* AVAILABLE RECORDS
######

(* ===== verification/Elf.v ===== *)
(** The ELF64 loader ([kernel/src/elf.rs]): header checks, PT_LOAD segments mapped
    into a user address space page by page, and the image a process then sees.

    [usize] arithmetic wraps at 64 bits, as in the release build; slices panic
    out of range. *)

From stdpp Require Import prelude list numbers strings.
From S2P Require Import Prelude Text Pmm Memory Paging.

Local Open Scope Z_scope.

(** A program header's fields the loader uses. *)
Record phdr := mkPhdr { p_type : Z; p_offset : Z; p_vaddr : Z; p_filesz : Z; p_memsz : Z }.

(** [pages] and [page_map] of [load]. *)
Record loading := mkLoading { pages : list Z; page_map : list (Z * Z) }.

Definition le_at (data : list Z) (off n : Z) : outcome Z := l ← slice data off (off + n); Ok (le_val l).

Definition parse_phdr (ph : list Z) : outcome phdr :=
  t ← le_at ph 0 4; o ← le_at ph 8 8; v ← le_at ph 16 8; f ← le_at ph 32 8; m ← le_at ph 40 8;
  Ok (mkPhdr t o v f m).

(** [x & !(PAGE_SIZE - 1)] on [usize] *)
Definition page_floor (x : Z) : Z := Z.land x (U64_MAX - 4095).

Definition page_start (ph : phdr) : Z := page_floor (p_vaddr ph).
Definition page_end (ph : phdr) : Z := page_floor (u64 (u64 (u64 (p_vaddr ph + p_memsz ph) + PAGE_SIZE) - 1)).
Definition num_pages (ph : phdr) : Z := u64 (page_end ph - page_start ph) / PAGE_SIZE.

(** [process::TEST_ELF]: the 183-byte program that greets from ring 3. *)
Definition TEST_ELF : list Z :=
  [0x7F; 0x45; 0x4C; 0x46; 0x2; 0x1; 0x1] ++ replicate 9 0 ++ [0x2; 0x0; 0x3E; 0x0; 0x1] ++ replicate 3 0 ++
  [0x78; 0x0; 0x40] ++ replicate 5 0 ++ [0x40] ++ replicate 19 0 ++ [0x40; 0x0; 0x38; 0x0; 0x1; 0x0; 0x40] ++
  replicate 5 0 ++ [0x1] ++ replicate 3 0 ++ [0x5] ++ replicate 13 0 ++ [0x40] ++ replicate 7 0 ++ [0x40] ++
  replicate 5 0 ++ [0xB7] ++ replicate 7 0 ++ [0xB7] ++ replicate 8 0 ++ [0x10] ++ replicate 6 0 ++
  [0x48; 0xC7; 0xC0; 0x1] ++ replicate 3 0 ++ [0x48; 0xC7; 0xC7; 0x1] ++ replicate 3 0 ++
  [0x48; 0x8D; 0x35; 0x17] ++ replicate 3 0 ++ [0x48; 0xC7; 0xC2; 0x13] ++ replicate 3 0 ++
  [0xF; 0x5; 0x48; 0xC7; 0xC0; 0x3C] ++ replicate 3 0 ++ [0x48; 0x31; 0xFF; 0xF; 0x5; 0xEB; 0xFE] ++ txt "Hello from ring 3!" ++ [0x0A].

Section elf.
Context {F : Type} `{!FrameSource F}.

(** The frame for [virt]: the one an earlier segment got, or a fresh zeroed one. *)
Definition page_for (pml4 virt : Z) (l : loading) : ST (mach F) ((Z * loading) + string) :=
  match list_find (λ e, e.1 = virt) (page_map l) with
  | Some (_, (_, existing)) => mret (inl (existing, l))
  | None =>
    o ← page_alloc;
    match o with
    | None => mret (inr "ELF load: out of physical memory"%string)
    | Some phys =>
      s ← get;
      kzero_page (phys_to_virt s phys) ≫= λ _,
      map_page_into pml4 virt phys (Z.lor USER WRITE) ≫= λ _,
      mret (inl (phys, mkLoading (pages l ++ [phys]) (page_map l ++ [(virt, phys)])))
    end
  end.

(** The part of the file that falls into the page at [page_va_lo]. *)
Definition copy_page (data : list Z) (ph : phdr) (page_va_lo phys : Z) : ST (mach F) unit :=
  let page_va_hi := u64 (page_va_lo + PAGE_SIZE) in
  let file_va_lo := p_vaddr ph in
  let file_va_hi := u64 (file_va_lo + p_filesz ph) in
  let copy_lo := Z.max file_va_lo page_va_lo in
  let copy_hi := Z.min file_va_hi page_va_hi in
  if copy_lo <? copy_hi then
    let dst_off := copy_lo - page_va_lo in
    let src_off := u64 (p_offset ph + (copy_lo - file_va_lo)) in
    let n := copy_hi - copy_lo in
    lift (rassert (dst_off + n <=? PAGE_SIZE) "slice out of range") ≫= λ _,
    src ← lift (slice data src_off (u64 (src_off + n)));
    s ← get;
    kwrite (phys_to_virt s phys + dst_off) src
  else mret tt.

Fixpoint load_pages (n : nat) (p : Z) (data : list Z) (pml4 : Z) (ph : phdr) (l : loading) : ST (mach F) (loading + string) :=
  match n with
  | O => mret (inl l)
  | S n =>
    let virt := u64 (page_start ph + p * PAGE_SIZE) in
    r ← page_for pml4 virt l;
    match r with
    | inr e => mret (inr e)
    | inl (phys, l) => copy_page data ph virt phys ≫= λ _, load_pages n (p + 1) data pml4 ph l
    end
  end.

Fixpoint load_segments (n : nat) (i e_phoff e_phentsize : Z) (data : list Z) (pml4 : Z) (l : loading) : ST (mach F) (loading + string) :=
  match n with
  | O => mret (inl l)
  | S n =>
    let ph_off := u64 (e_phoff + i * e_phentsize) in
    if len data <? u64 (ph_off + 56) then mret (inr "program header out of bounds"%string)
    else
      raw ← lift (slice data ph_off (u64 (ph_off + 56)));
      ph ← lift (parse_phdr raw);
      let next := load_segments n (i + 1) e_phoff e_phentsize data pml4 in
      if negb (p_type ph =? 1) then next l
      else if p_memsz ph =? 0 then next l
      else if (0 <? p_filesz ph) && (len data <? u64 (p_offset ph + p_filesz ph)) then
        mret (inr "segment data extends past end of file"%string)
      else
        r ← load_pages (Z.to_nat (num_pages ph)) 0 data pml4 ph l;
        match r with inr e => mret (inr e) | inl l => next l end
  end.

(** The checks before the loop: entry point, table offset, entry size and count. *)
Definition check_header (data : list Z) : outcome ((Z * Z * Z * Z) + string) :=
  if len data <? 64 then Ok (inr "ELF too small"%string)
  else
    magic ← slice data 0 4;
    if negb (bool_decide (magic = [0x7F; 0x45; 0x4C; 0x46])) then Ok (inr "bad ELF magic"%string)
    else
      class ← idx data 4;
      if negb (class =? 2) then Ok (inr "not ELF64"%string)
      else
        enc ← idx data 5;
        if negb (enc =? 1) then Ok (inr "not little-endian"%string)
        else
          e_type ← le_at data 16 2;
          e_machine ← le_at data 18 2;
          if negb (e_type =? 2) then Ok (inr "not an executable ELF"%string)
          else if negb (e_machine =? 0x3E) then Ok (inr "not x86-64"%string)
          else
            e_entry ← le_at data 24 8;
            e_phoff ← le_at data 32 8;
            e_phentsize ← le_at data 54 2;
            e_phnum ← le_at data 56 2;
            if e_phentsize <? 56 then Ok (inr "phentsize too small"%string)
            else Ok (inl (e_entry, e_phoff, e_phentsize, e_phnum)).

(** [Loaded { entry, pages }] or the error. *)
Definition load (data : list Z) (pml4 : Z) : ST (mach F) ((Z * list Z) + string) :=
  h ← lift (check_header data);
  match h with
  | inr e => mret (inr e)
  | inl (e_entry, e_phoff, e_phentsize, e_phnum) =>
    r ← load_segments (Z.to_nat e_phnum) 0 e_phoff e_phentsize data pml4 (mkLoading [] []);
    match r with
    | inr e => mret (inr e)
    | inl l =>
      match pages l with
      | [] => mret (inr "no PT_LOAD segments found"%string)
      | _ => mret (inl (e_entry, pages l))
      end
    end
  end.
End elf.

######

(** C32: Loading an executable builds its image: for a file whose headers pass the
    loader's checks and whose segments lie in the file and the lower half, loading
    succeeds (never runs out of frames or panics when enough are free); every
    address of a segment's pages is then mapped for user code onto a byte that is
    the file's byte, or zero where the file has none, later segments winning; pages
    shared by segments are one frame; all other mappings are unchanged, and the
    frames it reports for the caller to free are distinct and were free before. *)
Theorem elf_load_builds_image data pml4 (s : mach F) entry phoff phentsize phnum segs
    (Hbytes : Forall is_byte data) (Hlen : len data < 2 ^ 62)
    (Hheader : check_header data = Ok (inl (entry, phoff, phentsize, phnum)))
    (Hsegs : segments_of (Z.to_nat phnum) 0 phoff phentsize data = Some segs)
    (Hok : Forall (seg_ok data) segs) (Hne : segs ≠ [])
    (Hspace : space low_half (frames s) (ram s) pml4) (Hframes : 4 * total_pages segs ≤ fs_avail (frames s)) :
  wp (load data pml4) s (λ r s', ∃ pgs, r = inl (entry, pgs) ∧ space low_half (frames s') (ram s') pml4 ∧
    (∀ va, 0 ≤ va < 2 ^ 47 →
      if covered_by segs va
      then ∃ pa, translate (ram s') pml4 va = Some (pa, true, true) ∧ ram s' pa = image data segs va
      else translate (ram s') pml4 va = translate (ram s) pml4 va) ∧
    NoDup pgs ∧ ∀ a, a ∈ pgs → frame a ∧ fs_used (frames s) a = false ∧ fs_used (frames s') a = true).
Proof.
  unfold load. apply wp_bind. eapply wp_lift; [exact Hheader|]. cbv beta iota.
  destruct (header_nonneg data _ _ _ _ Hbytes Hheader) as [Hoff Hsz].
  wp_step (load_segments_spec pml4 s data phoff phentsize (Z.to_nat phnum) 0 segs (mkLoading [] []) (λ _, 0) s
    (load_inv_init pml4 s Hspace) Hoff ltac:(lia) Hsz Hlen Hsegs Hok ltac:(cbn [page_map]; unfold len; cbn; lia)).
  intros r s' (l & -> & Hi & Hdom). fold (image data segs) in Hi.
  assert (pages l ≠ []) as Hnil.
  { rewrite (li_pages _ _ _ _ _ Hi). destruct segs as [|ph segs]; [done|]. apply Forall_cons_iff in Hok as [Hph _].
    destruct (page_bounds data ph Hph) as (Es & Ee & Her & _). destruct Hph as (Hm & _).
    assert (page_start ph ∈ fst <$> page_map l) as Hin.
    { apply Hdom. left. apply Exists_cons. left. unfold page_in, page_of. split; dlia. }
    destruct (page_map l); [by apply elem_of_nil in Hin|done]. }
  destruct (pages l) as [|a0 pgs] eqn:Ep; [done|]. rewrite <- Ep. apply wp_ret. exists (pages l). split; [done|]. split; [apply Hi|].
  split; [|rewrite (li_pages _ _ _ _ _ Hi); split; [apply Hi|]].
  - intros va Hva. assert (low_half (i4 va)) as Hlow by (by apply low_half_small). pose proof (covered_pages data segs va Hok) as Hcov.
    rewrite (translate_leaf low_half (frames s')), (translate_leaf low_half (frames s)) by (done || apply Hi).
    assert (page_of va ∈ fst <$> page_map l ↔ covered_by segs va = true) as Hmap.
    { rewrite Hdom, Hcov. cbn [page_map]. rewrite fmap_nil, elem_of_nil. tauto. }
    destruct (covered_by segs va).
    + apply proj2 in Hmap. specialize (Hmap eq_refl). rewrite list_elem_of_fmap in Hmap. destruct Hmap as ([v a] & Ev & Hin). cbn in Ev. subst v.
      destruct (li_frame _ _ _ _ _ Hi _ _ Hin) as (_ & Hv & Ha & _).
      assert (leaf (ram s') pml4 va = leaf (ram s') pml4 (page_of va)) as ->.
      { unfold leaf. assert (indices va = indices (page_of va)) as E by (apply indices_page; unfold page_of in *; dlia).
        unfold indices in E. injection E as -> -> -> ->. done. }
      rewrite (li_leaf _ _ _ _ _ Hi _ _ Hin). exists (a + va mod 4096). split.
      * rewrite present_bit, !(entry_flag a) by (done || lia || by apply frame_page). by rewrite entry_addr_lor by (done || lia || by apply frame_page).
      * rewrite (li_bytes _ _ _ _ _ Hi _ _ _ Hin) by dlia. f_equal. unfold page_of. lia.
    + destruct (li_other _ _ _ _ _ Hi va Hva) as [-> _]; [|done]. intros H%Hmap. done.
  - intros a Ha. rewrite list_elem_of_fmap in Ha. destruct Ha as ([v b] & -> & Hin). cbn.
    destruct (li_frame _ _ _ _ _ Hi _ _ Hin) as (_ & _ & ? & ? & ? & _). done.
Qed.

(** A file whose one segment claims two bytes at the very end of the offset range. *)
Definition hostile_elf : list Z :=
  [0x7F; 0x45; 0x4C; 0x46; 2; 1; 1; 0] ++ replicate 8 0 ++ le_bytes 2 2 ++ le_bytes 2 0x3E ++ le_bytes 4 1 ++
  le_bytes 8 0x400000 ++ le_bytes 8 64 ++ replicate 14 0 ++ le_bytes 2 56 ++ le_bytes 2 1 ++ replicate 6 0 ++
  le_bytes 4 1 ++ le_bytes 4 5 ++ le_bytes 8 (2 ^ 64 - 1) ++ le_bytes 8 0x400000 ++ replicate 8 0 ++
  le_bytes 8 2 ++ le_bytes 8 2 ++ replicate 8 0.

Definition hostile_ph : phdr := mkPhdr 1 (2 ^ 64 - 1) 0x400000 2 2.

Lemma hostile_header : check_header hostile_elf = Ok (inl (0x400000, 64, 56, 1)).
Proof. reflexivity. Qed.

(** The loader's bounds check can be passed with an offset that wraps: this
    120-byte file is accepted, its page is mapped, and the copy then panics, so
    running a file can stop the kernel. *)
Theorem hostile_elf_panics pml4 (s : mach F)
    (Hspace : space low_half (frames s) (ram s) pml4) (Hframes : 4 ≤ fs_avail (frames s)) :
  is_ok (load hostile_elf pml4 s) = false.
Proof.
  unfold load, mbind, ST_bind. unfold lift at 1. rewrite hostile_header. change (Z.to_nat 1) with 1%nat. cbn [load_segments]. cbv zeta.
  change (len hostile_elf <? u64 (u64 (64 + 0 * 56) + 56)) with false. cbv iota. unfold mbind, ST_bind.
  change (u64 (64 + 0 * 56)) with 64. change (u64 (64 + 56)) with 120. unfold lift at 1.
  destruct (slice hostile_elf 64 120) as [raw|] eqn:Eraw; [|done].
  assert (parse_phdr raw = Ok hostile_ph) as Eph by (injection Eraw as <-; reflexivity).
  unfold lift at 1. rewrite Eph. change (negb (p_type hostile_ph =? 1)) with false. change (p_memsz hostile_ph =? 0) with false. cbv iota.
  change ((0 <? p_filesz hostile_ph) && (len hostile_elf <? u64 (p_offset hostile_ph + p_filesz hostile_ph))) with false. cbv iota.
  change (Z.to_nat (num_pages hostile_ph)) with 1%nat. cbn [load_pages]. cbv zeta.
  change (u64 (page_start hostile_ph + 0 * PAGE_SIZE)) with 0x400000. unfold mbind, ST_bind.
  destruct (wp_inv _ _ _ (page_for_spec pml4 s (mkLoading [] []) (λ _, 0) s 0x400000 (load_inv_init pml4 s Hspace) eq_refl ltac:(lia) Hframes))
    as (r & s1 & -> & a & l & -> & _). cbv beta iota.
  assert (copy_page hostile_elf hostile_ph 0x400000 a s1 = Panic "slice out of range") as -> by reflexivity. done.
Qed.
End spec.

######

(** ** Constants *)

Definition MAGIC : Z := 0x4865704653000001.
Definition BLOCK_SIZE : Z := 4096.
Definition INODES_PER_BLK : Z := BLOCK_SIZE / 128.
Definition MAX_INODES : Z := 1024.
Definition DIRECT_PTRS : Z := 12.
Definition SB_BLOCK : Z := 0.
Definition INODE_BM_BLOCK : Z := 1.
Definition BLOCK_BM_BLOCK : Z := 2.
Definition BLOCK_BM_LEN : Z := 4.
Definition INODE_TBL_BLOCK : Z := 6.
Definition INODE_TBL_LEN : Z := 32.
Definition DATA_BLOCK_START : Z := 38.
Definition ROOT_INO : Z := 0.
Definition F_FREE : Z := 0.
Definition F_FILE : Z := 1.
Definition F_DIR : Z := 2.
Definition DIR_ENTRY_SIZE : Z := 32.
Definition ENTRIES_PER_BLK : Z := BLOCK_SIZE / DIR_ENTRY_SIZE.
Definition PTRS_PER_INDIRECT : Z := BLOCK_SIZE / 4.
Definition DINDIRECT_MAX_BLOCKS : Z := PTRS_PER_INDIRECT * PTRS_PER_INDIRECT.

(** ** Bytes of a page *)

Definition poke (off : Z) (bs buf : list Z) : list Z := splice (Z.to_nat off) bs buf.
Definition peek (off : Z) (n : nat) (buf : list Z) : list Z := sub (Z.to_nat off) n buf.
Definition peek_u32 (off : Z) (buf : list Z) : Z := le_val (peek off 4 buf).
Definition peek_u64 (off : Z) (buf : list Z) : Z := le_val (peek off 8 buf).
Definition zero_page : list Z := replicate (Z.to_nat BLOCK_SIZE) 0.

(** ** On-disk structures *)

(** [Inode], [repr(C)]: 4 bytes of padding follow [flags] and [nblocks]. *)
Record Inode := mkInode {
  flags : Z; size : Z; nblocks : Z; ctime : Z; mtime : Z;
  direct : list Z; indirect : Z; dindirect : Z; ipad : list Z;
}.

######

* WHAT THE TASK REQUIRES
Every line from the line containing "else if (0 <?" through the line containing "magic ← slice data 0 4;" in the records above must be retyped exactly. Leave out the rest.

* YOUR SOLUTION
      else if (0 <? p_filesz ph) && (len data <? u64 (p_offset ph + p_filesz ph)) then
        mret (inr "segment data extends past end of file"%string)
      else
        r ← load_pages (Z.to_nat (num_pages ph)) 0 data pml4 ph l;
        match r with inr e => mret (inr e) | inl l => next l end
  end.

(** The checks before the loop: entry point, table offset, entry size and count. *)
Definition check_header (data : list Z) : outcome ((Z * Z * Z * Z) + string) :=
  if len data <? 64 then Ok (inr "ELF too small"%string)
  else
    magic ← slice data 0 4;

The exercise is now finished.